> [DESCRIPTION OF THE TASK]: Exactly retype the lines of the material from its first line to the line with "B) (p : Page", including both.

> [DATA SECTION]:
┌──

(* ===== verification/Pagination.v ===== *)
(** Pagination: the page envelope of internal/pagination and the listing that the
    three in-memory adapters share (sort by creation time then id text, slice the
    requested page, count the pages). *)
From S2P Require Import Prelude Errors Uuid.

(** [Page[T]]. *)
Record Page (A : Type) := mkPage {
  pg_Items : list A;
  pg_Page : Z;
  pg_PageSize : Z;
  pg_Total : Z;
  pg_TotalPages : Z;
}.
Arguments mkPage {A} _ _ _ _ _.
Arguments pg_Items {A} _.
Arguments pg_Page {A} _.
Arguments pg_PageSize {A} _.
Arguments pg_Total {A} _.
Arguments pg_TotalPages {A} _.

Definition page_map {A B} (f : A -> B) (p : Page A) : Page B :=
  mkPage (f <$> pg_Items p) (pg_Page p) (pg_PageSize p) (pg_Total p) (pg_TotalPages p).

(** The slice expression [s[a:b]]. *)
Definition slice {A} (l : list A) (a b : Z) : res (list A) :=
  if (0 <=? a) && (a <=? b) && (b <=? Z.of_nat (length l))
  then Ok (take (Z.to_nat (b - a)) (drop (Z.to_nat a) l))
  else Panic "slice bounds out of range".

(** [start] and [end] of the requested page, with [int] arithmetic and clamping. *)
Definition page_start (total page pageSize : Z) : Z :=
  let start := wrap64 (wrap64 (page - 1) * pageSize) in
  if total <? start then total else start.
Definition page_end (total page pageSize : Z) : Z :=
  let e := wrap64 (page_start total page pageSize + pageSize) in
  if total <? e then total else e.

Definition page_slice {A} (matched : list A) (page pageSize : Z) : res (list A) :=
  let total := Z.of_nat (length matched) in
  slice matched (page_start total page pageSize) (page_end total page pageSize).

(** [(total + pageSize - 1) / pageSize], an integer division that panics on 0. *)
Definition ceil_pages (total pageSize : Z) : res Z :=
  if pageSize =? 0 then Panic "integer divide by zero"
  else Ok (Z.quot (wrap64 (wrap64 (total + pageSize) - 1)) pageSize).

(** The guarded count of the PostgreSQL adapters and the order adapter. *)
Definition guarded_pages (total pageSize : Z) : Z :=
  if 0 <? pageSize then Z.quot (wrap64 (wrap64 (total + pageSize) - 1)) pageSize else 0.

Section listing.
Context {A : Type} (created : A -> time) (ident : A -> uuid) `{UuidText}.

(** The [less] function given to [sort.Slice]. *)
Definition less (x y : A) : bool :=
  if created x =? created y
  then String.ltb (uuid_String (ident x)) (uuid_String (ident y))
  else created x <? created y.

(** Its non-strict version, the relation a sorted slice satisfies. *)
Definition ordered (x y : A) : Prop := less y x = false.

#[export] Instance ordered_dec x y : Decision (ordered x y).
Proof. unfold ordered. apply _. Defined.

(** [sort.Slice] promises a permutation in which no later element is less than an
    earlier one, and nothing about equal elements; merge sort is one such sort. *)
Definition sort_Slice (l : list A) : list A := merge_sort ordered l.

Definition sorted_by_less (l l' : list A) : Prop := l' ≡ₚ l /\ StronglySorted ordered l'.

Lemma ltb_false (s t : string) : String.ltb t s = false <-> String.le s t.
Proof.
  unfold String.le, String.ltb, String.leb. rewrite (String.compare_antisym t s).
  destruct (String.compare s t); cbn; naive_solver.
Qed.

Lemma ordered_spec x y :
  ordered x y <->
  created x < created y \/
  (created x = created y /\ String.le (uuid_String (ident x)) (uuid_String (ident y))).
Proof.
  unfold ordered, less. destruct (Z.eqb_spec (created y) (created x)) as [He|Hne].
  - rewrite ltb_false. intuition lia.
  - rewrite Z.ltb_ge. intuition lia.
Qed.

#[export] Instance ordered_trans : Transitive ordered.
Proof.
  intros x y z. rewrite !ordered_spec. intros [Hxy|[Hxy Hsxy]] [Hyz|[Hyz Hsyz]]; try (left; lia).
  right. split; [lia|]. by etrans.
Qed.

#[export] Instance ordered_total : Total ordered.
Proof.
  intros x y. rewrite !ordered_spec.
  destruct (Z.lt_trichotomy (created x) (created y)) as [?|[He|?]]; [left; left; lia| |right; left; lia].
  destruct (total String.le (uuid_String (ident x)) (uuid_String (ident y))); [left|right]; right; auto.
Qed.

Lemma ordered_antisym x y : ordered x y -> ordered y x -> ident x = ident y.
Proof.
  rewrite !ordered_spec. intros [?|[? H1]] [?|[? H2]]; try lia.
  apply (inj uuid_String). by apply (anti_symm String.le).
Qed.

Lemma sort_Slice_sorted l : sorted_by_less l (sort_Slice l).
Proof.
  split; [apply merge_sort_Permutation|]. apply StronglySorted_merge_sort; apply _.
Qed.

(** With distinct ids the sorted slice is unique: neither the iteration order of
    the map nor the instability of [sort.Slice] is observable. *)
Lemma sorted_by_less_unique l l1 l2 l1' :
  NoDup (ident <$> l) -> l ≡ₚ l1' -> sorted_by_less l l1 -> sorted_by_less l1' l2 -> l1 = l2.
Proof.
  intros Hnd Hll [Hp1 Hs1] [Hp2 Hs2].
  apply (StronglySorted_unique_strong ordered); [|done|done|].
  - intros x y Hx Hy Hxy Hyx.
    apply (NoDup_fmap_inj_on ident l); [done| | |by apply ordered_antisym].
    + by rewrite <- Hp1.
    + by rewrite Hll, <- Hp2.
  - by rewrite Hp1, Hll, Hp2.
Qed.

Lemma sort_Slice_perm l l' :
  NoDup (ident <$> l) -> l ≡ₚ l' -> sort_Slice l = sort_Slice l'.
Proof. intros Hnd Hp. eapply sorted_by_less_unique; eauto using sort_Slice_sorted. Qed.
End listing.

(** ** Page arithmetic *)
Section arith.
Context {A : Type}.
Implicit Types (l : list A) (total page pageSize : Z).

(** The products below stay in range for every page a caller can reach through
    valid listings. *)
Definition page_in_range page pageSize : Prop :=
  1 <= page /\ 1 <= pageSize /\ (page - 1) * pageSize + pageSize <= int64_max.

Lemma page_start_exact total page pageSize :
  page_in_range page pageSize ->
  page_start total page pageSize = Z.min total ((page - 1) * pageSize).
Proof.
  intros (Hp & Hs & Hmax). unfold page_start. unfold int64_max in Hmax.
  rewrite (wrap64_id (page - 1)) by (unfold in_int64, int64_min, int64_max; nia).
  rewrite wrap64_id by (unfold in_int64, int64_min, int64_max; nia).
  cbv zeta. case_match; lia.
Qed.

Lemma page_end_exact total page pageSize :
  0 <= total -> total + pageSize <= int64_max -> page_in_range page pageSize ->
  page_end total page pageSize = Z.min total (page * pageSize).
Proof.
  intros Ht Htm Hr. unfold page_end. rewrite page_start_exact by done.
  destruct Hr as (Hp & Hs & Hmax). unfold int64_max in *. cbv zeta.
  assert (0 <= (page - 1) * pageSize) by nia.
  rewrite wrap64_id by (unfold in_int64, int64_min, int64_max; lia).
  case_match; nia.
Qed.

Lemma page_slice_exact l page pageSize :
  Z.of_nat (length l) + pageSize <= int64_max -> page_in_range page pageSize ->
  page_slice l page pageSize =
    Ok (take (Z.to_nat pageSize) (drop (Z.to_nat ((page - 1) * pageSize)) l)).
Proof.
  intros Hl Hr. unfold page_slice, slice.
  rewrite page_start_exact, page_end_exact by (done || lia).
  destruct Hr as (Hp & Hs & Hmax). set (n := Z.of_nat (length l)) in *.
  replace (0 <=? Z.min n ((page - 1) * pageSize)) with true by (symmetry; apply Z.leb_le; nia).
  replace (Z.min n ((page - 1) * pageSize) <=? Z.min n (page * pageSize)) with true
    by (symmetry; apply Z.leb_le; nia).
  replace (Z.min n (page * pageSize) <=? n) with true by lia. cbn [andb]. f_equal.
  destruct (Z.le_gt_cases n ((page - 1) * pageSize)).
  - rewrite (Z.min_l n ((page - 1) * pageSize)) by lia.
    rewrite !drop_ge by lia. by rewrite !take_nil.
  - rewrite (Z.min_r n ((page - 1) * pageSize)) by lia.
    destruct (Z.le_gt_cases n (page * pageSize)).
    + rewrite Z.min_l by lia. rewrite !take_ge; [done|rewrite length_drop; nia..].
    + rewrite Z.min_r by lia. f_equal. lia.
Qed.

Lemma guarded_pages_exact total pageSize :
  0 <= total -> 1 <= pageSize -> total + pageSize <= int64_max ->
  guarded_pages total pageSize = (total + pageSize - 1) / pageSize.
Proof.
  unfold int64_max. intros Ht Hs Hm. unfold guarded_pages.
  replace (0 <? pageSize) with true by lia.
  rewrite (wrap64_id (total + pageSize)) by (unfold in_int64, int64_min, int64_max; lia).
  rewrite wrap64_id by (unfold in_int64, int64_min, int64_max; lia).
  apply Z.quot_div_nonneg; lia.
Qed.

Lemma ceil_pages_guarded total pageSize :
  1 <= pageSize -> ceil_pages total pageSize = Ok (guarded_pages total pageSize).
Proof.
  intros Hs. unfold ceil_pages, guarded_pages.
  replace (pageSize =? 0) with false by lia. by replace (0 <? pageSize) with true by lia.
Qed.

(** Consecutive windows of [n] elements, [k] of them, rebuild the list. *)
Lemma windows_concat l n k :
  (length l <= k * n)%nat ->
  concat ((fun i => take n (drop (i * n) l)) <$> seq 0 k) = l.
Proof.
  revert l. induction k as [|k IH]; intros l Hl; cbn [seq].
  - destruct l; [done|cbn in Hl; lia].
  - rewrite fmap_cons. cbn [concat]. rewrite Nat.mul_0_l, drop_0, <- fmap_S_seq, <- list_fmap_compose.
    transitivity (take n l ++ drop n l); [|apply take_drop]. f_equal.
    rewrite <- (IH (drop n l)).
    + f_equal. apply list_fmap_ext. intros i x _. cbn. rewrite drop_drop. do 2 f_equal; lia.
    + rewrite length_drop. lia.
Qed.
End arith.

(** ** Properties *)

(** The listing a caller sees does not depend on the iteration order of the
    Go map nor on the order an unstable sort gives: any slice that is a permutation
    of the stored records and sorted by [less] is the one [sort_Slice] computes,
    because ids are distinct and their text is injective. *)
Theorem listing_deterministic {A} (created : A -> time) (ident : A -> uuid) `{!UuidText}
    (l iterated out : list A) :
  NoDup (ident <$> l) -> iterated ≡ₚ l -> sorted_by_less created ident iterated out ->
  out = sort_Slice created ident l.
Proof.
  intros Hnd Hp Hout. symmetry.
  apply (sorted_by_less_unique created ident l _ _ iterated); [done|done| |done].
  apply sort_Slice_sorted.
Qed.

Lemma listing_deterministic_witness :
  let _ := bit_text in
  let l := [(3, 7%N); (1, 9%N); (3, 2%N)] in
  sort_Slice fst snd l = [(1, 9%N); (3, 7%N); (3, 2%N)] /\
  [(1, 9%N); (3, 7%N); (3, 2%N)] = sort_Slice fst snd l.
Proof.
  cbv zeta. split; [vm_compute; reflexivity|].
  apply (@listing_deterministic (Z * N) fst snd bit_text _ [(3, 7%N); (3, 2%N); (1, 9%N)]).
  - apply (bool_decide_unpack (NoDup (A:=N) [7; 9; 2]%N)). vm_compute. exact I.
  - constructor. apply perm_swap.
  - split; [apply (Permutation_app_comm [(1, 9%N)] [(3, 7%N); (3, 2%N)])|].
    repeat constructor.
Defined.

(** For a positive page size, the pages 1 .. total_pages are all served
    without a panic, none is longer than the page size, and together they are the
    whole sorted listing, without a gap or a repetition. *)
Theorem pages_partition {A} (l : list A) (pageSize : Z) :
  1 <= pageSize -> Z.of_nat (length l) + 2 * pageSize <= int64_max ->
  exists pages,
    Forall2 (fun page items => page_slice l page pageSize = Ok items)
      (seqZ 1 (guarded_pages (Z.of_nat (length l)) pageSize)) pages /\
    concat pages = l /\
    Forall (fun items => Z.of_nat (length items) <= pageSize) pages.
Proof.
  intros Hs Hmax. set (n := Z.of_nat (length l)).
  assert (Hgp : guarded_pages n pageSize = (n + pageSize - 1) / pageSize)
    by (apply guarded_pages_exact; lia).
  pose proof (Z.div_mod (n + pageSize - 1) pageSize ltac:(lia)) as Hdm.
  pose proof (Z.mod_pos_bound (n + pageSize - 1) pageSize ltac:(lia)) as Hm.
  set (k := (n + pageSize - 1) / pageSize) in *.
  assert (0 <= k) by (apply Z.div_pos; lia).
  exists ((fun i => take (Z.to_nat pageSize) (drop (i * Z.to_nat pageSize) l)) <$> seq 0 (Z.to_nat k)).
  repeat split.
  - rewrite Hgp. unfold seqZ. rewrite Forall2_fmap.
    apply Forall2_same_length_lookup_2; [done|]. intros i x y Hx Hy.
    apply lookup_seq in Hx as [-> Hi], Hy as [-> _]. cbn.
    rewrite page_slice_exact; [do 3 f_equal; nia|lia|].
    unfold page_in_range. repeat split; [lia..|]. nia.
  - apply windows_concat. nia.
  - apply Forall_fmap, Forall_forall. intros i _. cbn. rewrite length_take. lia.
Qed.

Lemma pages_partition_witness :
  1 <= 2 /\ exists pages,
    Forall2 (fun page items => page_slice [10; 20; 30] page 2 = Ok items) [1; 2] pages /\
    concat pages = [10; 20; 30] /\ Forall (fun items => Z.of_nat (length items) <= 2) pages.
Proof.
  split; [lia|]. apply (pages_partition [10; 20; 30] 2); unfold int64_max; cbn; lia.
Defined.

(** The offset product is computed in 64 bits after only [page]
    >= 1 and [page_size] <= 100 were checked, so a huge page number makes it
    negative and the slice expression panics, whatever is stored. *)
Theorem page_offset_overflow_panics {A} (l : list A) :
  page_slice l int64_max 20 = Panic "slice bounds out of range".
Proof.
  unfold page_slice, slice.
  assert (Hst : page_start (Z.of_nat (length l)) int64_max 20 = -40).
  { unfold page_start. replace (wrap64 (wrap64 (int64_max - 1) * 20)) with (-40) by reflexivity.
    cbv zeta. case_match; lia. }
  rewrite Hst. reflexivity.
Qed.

└──

> [YOUR RESPONSE]:
(* ===== verification/Pagination.v ===== *)
(** Pagination: the page envelope of internal/pagination and the listing that the
    three in-memory adapters share (sort by creation time then id text, slice the
    requested page, count the pages). *)
From S2P Require Import Prelude Errors Uuid.

(** [Page[T]]. *)
Record Page (A : Type) := mkPage {
  pg_Items : list A;
  pg_Page : Z;
  pg_PageSize : Z;
  pg_Total : Z;
  pg_TotalPages : Z;
}.
Arguments mkPage {A} _ _ _ _ _.
Arguments pg_Items {A} _.
Arguments pg_Page {A} _.
Arguments pg_PageSize {A} _.
Arguments pg_Total {A} _.
Arguments pg_TotalPages {A} _.

Definition page_map {A B} (f : A -> B) (p : Page A) : Page B :=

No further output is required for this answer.